Technological advance is supremely democratic, says Michael White , an Australian popular science writer. "It would be unreasonable to assume that those opposed to science would not find their voice on the web and with media in general. The great irony of course is that none of these 'new' forms of communication would be possible without scientific advance," he said.
So, there is a war for reaching and winning the public's heart and mind. As Robert Kanigel , professor of science writing at MIT, puts it, "Sometimes it seems like two implacable enemies in a perpetual, quite silly stand-off".
Scientists have responded with gusto to this onslaught by the anti-science lobbies. While people like Richard Dawkins have been the spearhead of science's response through spectacular counter-attacks, it is in the trenches of the worldwide web that the slugfest is going on. Some of the bitterest polemics are between scientists and climate change deniers, with nobody sparing an inch. This battle on climate change has also revealed darker depths - many pseudo-studies saying that climate change is not man-made were found to be funded by big carbon emitting companies.

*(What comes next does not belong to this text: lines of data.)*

Lemma covariance_S_quadratic_form (p : nat) (alpha beta : R) (s x : tensor) :
  matmul p (matmul p (transpose x) (covariance_S alpha beta s)) x O O =
  alpha * (sum_upto p (fun i => s i O * x i O)) ^ 2 +
  beta * sum_upto p (fun i => x i O * x i O).
Proof.
  unfold matmul at 1 2. unfold transpose.
  rewrite (sum_upto_ext p _
             (fun l => alpha * (sum_upto p (fun i => s i O * x i O) * (s l O * x l O))
                       + beta * (x l O * x l O))).
  - rewrite sum_upto_plus, !sum_upto_scal. simpl. lra.
  - intros l Hl.
    rewrite (sum_upto_ext p _
               (fun i => alpha * (s l O * (s i O * x i O))
                         + beta * (if Nat.eqb i l then x i O else 0))).
    + rewrite sum_upto_plus, !sum_upto_scal, sum_upto_delta by exact Hl. lra.
    + intros i Hi. rewrite covariance_S_entry.
      destruct (Nat.eqb i l); lra.
Qed.

(** C4: [S = alpha * sparse_vector @ sparse_vector.T + beta * identity(p)]
    is symmetric, and [x.T @ S @ x >= 0] for every column [x], as soon as
    [alpha >= 0] and [beta >= 0]. *)
Theorem covariance_S_symmetric_psd (p : nat) (sparsity : Q) (alpha beta : R) :
  0 <= alpha -> 0 <= beta ->
  let S := covariance_S alpha beta (from_numpy (sparse_vector p sparsity)) in
  teq p p (transpose S) S /\
  forall x : tensor, 0 <= matmul p (matmul p (transpose x) S) x O O.
Proof.
  intros Ha Hb S. split.
  - intros i j _ _. unfold transpose, S. rewrite !covariance_S_entry.
    rewrite (Nat.eqb_sym j i). lra.
  - intro x. unfold S. rewrite covariance_S_quadratic_form.
    assert (0 <= sum_upto p (fun i => x i O * x i O))
      by (apply sum_upto_nonneg; intros; nra).
    assert (0 <= (sum_upto p
                    (fun i => from_numpy (sparse_vector p sparsity) i O * x i O)) ^ 2)
      by apply pow2_ge_0.
    apply Rplus_le_le_0_compat; apply Rmult_le_pos; assumption.
Qed.

Lemma covariance_S_symmetric_psd_witness :
  0 <= matmul 2 (matmul 2 (transpose (fun i _ => INR i - 1))
                          (covariance_S (8 / 10) (2 / 10)
                             (from_numpy (sparse_vector 2 (1 # 2)))))
                (fun i _ => INR i - 1) O O.
Proof.
  apply (proj2 (covariance_S_symmetric_psd 2 (1 # 2) (8 / 10) (2 / 10)
                  ltac:(lra) ltac:(lra))).
Defined.

(** ** The sine error *)

Lemma tnorm_col_sq (p : nat) (x : tensor) :
  tsum p 1 (tmul x x) = sum_upto p (fun i => x i O * x i O).
Proof. rewrite tsum_col. reflexivity. Qed.

Lemma tnorm_pos (p : nat) (x : tensor) : nonzero p x -> 0 < tnorm p 1 x.
Proof.
  intros [i [Hi Hx]]. unfold tnorm. apply sqrt_lt_R0.
  rewrite tnorm_col_sq.
  apply (sum_upto_pos p _ i); [intros; nra | exact Hi | nra].
Qed.

Lemma tnorm_zero (p : nat) (x : tensor) :
  (forall i, (i < p)%nat -> x i O = 0) -> tnorm p 1 x = 0.
Proof.
  intro H. unfold tnorm. rewrite tnorm_col_sq, sum_upto_all_zero.
  - apply sqrt_0.
  - intros i Hi. rewrite (H i Hi). lra.
Qed.

Lemma tnorm_sq (p : nat) (x : tensor) :
  tnorm p 1 x * tnorm p 1 x = sum_upto p (fun i => x i O * x i O).
Proof.
  unfold tnorm. rewrite sqrt_sqrt.
  - apply tnorm_col_sq.
  - rewrite tnorm_col_sq. apply sum_upto_nonneg; intros; nra.
Qed.

(** On non-zero columns the cosine is defined and its square is at most 1. *)
Lemma cosine_error_defined (p : nat) (r s : tensor) :
  nonzero p r -> nonzero p s ->
  exists c, cosine_error p r s = Some c /\
            c = tsum p 1 (tmul r s) / (tnorm p 1 r * tnorm p 1 s) /\
            c ^ 2 <= 1.
Proof.
  intros Hr Hs.
  pose proof (tnorm_pos p r Hr) as Hnr.
  pose proof (tnorm_pos p s Hs) as Hns.
  assert (Hd : tnorm p 1 r * tnorm p 1 s <> 0) by nra.
  unfold cosine_error, div_opt.
  destruct (Req_dec_T (tnorm p 1 r * tnorm p 1 s) 0) as [E|_]; [contradiction|].
  eexists; split; [reflexivity|]. split; [reflexivity|].
  set (d := tnorm p 1 r * tnorm p 1 s) in *.
  set (a := tsum p 1 (tmul r s)).
  assert (Hcs : a ^ 2 <= d * d).
  { unfold a, d. rewrite tsum_col.
    replace (tnorm p 1 r * tnorm p 1 s * (tnorm p 1 r * tnorm p 1 s))
      with ((tnorm p 1 r * tnorm p 1 r) * (tnorm p 1 s * tnorm p 1 s)) by ring.
    rewrite !tnorm_sq. apply sum_upto_cauchy_schwarz. }
  assert (Hdd : 0 < d * d) by nra.
  replace ((a / d) ^ 2) with (a ^ 2 / (d * d)) by (field; exact Hd).
  apply (Rmult_le_reg_r (d * d)); [exact Hdd|].
  unfold Rdiv. rewrite Rmult_assoc, Rinv_l by lra. lra.
Qed.

(** C5 (as written it fails): on floats, with [recovered = [1, 1]] in float32
    and [signal = [1, 1]] in float64, the float32 norm of [recovered] is
    1.41421354, below the square root of 2; the cosine is 1.0000000171, above
    1; and the sine error is the square root of a negative number, NaN,
    which is no number of [0, 1]. *)
Lemma sine_error_float_counterexample :
  cosine_error_float [f32_of_nat 1; f32_of_nat 1] [b64_one; b64_one] =
    S754_finite false 4503599704446322 (-52) /\
  SFltb b64_one
        (cosine_error_float [f32_of_nat 1; f32_of_nat 1] [b64_one; b64_one]) = true /\
  sine_error_float [f32_of_nat 1; f32_of_nat 1] [b64_one; b64_one] = S754_nan.
Proof. repeat split; vm_compute; reflexivity. Qed.

(** C5 (amended): in exact arithmetic, for non-zero recovered and signal
    vectors the sine error is a real number of the interval [0, 1]. *)
Theorem sine_error_bounded (p : nat) (recovered signal : tensor) :
  nonzero p recovered -> nonzero p signal ->
  exists e, sine_error p recovered signal = Some e /\ 0 <= e <= 1.
Proof.
  intros Hr Hs.
  destruct (cosine_error_defined p recovered signal Hr Hs) as [c [Hc [_ Hle]]].
  unfold sine_error. rewrite Hc. unfold obind, pow_half.
  assert (H0 : 0 <= c ^ 2) by apply pow2_ge_0.
  destruct (Rlt_dec (1 - c ^ 2) 0) as [E|_]; [lra|].
  eexists; split; [reflexivity|]. split.
  - apply sqrt_pos.
  - rewrite <- sqrt_1 at 2. apply sqrt_le_1_alt. lra.
Qed.

Lemma sine_error_bounded_witness :
  exists e, sine_error 2 (fun i _ => INR i) (fun _ _ => 1) = Some e /\ 0 <= e <= 1.
Proof.
  apply (sine_error_bounded 2 (fun i _ => INR i) (fun _ _ => 1)).
  - exists 1%nat. split; [lia | simpl; lra].
  - exists 0%nat. split; [lia | lra].
Defined.

(** C6: the division of the cosine has no guard.  When the recovered vector
    is zero its norm is zero, so is the denominator, and neither the cosine
    nor the sine error is a number. *)
Theorem sine_error_zero_recovered (p : nat) (recovered signal : tensor) :
  (forall i, (i < p)%nat -> recovered i O = 0) ->
  tnorm p 1 recovered * tnorm p 1 signal = 0 /\
  cosine_error p recovered signal = None /\
  sine_error p recovered signal = None.
Proof.
  intro H.
  assert (Hd : tnorm p 1 recovered * tnorm p 1 signal = 0)
    by (rewrite (tnorm_zero p recovered H); lra).
  assert (Hc : cosine_error p recovered signal = None).
  { unfold cosine_error, div_opt.
    destruct (Req_dec_T (tnorm p 1 recovered * tnorm p 1 signal) 0) as [_|E];
      [reflexivity | contradiction]. }
  split; [exact Hd|]. split; [exact Hc|].
  unfold sine_error. rewrite Hc. reflexivity.
Qed.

Many scientists believe that the cyber war needs to be fought out differently. Phil Plait, author of the popular Bad Astronomy blog, says that the internet polarises people more. "People who believe in something can find information to support that belief more easily, and ignore what they disagree with," he says. This has raised the question of how scientists should tackle irrational ideas and beliefs.
Popular science writer Brian Clegg says that aggression and invective do not help in this debate. "Some like Richard Dawkins take on anti-science aggressively, sometimes attacking individuals and calling them stupid. This really doesn't help and doesn't win anyone over. I think it's better to be honest but calm and friendly, using rational argument, not invective," he says.
Even as the battle rages, more perceptive people are pointing out what should have been clear anyway - it is the schools that matter. Carl Zimmer , New York Times columnist and top ranked science blogger, says that in the US, science teachers are wary of teaching evolution and climate science because of the controversy they may attract. And so students don't get a solid grounding in the basic facts.
This war will soon reach our shores as society and its resources advance. But its shape may well have to be redefined as a more speculative/contemplative religion with a much deeper commitment to the unchanging nature of things meets the new emerging knowledge of the universe and our minute planet which sees constant, unrelenting change, based on laws.